*EXERCISE*. From the listing below, pull out every line where the string "fuel" appears.

EXTRACTED ENTRIES Block Start

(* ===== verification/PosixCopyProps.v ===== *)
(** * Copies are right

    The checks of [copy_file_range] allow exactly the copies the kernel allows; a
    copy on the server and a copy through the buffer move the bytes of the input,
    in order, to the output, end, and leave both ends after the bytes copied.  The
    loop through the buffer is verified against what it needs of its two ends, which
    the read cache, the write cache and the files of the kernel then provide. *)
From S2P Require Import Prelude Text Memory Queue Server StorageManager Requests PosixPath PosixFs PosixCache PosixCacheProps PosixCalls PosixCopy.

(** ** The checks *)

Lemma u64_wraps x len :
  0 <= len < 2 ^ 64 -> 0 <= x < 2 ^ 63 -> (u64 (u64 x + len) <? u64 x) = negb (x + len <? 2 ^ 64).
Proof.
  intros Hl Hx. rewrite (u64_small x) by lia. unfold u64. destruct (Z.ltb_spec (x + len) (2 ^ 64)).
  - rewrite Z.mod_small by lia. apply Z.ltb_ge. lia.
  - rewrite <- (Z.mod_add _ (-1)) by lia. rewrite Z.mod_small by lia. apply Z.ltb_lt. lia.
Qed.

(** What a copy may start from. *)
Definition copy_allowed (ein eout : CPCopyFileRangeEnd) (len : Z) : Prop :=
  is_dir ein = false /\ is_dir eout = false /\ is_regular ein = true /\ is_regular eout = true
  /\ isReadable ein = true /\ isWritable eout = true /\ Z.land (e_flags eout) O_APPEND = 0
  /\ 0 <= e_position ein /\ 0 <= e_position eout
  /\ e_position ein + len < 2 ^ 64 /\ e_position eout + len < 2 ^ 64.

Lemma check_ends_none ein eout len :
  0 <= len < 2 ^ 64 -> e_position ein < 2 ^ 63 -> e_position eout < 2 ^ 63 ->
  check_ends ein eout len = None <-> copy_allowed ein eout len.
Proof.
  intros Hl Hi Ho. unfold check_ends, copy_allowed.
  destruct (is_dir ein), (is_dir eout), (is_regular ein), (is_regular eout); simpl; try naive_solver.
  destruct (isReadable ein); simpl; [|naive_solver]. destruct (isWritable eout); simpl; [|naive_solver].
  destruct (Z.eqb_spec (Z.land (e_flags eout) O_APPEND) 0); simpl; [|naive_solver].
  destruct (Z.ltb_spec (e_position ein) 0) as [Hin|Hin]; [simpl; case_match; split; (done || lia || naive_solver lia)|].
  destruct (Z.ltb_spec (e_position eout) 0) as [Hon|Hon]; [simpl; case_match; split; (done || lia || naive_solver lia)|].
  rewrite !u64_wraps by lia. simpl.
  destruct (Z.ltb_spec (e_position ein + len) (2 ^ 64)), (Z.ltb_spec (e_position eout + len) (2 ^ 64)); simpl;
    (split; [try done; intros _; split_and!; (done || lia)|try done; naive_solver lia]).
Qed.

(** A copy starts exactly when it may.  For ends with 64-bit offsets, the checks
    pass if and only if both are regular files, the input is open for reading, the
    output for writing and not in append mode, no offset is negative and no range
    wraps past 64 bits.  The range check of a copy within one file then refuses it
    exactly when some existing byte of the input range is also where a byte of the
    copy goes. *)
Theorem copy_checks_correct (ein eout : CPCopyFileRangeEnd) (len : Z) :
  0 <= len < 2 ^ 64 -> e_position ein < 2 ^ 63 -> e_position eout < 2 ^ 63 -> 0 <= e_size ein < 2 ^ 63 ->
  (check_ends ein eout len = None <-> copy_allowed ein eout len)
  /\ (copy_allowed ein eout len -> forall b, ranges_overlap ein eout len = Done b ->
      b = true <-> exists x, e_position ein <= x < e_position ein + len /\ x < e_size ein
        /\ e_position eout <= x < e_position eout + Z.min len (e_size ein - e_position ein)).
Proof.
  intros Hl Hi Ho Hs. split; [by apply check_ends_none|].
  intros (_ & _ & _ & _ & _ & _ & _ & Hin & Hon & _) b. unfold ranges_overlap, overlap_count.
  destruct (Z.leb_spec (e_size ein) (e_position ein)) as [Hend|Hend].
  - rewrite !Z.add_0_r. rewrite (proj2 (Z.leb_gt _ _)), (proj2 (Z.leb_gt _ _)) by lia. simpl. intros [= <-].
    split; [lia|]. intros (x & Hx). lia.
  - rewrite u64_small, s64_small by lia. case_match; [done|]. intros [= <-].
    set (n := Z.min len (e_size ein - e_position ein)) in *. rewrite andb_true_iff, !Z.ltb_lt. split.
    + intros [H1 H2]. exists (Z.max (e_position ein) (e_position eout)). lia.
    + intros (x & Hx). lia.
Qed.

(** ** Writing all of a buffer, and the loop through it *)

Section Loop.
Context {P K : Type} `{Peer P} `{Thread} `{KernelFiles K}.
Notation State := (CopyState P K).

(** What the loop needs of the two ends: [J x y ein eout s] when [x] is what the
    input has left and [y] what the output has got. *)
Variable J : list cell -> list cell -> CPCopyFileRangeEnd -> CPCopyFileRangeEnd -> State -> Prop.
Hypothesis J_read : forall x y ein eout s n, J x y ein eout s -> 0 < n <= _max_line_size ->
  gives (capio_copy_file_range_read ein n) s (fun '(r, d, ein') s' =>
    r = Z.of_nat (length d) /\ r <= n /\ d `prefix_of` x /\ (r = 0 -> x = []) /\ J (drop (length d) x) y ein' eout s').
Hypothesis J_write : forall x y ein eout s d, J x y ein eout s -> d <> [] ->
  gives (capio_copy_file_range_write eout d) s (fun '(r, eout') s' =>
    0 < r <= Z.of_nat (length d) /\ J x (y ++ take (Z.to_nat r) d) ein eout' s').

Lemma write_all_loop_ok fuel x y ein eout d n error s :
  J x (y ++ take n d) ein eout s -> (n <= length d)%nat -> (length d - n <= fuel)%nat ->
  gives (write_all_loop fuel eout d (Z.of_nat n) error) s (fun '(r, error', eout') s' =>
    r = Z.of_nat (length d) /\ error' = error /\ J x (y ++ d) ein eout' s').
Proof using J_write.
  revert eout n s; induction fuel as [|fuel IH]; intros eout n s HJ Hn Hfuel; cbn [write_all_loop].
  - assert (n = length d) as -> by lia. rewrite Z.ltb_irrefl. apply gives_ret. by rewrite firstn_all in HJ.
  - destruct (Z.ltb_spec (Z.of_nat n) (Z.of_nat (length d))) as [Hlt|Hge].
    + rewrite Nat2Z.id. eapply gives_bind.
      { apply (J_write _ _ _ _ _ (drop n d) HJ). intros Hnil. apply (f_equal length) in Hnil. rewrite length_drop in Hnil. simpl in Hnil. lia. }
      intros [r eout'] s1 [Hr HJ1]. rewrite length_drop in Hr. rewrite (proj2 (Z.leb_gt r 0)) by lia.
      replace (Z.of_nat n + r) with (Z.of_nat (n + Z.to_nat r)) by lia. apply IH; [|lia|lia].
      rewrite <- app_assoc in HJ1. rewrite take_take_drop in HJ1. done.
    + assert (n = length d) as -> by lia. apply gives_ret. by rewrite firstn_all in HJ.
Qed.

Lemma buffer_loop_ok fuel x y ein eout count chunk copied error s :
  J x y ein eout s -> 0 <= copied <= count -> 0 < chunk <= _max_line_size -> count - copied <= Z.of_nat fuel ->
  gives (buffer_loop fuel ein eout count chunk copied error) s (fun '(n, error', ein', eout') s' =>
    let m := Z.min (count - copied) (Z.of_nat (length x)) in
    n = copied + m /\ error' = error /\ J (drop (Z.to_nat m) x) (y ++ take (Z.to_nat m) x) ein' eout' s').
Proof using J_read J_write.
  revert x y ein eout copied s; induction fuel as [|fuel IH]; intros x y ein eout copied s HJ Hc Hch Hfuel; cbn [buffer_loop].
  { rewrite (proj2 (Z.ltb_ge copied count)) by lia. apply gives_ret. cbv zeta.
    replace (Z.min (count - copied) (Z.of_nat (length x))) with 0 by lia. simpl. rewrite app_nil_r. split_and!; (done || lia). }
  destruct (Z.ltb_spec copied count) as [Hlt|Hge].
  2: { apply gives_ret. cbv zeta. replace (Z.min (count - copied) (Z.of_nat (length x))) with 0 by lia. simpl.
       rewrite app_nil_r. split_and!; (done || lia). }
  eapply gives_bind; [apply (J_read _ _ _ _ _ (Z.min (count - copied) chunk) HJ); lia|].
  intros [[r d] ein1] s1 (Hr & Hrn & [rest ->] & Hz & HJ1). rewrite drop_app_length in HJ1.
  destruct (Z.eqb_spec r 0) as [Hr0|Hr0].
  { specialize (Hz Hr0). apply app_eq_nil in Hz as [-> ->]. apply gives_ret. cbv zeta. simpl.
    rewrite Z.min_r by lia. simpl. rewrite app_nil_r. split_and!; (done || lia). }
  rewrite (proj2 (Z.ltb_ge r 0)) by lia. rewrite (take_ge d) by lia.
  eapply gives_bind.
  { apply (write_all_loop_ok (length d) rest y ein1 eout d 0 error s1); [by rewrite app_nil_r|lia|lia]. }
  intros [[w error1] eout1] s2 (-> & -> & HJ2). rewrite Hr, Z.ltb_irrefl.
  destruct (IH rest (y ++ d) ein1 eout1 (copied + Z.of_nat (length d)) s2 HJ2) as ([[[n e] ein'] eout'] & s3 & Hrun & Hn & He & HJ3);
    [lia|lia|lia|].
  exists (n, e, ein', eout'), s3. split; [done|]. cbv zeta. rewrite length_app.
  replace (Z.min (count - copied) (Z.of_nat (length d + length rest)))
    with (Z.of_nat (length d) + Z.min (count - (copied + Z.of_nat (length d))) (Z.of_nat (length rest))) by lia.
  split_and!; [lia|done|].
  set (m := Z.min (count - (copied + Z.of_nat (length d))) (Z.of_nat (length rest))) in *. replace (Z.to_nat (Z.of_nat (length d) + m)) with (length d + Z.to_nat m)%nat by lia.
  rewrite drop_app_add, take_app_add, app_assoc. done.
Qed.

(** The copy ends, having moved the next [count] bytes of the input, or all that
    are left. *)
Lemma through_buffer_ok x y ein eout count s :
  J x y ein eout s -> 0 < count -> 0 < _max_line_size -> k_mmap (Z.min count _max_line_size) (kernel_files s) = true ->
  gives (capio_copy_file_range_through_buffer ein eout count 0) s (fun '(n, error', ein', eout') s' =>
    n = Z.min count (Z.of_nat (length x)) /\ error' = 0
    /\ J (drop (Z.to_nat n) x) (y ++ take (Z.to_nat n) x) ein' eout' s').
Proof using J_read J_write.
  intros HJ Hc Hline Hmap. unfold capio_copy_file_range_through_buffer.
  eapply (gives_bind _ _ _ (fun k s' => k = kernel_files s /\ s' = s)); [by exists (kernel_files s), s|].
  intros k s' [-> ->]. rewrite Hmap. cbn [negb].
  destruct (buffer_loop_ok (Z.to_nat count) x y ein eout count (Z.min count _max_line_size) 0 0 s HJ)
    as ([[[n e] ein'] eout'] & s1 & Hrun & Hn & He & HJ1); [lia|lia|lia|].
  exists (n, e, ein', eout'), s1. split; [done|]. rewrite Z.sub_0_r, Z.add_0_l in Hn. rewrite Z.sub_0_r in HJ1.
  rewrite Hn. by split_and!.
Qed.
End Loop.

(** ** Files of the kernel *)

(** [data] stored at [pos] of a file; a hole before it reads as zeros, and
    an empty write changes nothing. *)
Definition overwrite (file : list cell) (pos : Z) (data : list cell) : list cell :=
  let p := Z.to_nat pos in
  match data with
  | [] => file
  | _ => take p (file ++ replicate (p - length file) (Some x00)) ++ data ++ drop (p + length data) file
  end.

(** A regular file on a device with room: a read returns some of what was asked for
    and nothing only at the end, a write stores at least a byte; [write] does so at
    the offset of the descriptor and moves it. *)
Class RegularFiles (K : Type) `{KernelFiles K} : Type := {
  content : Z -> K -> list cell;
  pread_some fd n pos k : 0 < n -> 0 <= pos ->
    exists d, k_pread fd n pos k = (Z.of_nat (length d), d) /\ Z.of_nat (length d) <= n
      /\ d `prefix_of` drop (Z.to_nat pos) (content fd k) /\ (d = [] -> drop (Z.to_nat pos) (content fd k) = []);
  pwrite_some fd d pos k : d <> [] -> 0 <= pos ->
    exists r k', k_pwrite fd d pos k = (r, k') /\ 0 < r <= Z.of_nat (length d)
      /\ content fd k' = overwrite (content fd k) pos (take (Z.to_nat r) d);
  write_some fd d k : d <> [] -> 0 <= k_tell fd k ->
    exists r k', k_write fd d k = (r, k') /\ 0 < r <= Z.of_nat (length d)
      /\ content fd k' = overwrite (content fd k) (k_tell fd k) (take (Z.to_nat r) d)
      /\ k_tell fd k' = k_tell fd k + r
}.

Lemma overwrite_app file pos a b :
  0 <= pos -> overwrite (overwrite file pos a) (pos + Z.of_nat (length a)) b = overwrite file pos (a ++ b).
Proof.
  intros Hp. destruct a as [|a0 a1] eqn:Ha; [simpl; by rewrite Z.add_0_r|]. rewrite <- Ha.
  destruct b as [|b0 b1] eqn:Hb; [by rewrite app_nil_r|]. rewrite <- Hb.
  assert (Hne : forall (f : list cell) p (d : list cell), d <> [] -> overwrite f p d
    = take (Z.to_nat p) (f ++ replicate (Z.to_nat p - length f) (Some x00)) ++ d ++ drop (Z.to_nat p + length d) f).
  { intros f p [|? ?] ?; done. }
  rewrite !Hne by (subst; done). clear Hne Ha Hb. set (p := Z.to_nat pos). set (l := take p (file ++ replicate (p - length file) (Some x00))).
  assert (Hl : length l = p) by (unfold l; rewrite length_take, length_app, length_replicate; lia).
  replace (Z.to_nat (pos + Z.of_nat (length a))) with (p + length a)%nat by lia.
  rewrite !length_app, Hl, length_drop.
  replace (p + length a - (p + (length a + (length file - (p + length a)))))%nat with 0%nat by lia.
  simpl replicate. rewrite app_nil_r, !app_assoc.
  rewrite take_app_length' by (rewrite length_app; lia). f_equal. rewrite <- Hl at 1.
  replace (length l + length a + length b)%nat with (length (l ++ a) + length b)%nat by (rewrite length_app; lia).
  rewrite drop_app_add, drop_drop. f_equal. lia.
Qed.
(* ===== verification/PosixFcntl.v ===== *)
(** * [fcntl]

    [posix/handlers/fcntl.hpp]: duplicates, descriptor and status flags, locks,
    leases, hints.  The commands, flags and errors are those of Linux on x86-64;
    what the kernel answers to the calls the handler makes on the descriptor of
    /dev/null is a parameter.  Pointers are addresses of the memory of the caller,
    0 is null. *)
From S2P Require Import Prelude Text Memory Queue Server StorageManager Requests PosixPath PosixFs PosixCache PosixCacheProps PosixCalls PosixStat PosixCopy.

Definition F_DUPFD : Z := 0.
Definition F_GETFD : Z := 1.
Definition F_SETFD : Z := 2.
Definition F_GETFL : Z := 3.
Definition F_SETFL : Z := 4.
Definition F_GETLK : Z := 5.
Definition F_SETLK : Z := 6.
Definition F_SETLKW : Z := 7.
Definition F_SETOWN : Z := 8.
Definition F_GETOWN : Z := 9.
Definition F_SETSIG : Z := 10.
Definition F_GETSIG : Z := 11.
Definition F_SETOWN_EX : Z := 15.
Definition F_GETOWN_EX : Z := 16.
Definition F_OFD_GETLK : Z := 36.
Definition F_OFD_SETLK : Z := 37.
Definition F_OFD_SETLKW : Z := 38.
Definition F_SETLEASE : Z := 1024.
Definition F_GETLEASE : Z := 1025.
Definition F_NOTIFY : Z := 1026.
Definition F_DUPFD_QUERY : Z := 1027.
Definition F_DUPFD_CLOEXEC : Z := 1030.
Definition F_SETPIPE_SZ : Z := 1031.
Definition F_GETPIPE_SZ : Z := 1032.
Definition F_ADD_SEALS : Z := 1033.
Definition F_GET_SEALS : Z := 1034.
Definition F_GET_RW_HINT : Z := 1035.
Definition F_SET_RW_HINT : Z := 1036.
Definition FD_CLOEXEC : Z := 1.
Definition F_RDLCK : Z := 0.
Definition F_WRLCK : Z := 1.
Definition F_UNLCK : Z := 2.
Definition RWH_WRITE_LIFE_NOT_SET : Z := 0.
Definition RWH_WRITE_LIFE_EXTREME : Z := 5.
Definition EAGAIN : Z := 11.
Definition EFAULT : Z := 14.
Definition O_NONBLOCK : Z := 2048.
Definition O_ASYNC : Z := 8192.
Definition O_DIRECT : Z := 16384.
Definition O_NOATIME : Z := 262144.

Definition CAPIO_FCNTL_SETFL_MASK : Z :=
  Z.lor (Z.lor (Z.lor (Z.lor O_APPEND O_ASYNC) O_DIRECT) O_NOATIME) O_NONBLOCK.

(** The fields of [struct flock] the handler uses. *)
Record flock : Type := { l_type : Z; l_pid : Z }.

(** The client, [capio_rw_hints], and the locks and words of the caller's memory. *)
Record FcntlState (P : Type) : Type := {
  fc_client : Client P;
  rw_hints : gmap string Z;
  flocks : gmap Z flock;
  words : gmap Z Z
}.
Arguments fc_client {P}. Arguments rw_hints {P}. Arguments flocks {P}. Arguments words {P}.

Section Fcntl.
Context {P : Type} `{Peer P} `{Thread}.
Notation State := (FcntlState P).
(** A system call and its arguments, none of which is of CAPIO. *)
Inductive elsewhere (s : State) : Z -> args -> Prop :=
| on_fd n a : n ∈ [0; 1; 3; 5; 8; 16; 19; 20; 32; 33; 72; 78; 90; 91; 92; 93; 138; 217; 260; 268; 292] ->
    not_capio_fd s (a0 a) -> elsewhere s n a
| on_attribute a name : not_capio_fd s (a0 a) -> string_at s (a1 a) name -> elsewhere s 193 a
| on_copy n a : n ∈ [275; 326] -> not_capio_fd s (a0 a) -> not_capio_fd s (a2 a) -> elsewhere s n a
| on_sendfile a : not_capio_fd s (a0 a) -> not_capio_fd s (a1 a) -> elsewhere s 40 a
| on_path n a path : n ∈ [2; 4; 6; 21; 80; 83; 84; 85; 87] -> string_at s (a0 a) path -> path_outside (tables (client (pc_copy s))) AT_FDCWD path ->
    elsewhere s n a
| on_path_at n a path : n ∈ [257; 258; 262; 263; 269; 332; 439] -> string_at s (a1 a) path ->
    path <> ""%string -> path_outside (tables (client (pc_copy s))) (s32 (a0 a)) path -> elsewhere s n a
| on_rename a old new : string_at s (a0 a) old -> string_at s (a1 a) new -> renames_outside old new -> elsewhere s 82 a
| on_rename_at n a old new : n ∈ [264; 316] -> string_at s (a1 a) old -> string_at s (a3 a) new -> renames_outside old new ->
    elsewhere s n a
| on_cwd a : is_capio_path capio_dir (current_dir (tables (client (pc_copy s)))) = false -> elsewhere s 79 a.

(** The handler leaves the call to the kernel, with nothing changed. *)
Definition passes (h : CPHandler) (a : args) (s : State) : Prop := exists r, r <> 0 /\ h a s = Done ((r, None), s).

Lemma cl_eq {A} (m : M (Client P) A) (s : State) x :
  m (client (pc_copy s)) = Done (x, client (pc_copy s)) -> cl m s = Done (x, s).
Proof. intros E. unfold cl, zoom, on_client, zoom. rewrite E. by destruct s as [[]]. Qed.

EXTRACTED ENTRIES Block End

*SOLUTION*.
Lemma write_all_loop_ok fuel x y ein eout d n error s :
  J x (y ++ take n d) ein eout s -> (n <= length d)%nat -> (length d - n <= fuel)%nat ->
  gives (write_all_loop fuel eout d (Z.of_nat n) error) s (fun '(r, error', eout') s' =>
  revert eout n s; induction fuel as [|fuel IH]; intros eout n s HJ Hn Hfuel; cbn [write_all_loop].
Lemma buffer_loop_ok fuel x y ein eout count chunk copied error s :
  J x y ein eout s -> 0 <= copied <= count -> 0 < chunk <= _max_line_size -> count - copied <= Z.of_nat fuel ->
  gives (buffer_loop fuel ein eout count chunk copied error) s (fun '(n, error', ein', eout') s' =>
  revert x y ein eout copied s; induction fuel as [|fuel IH]; intros x y ein eout copied s HJ Hc Hch Hfuel; cbn [buffer_loop].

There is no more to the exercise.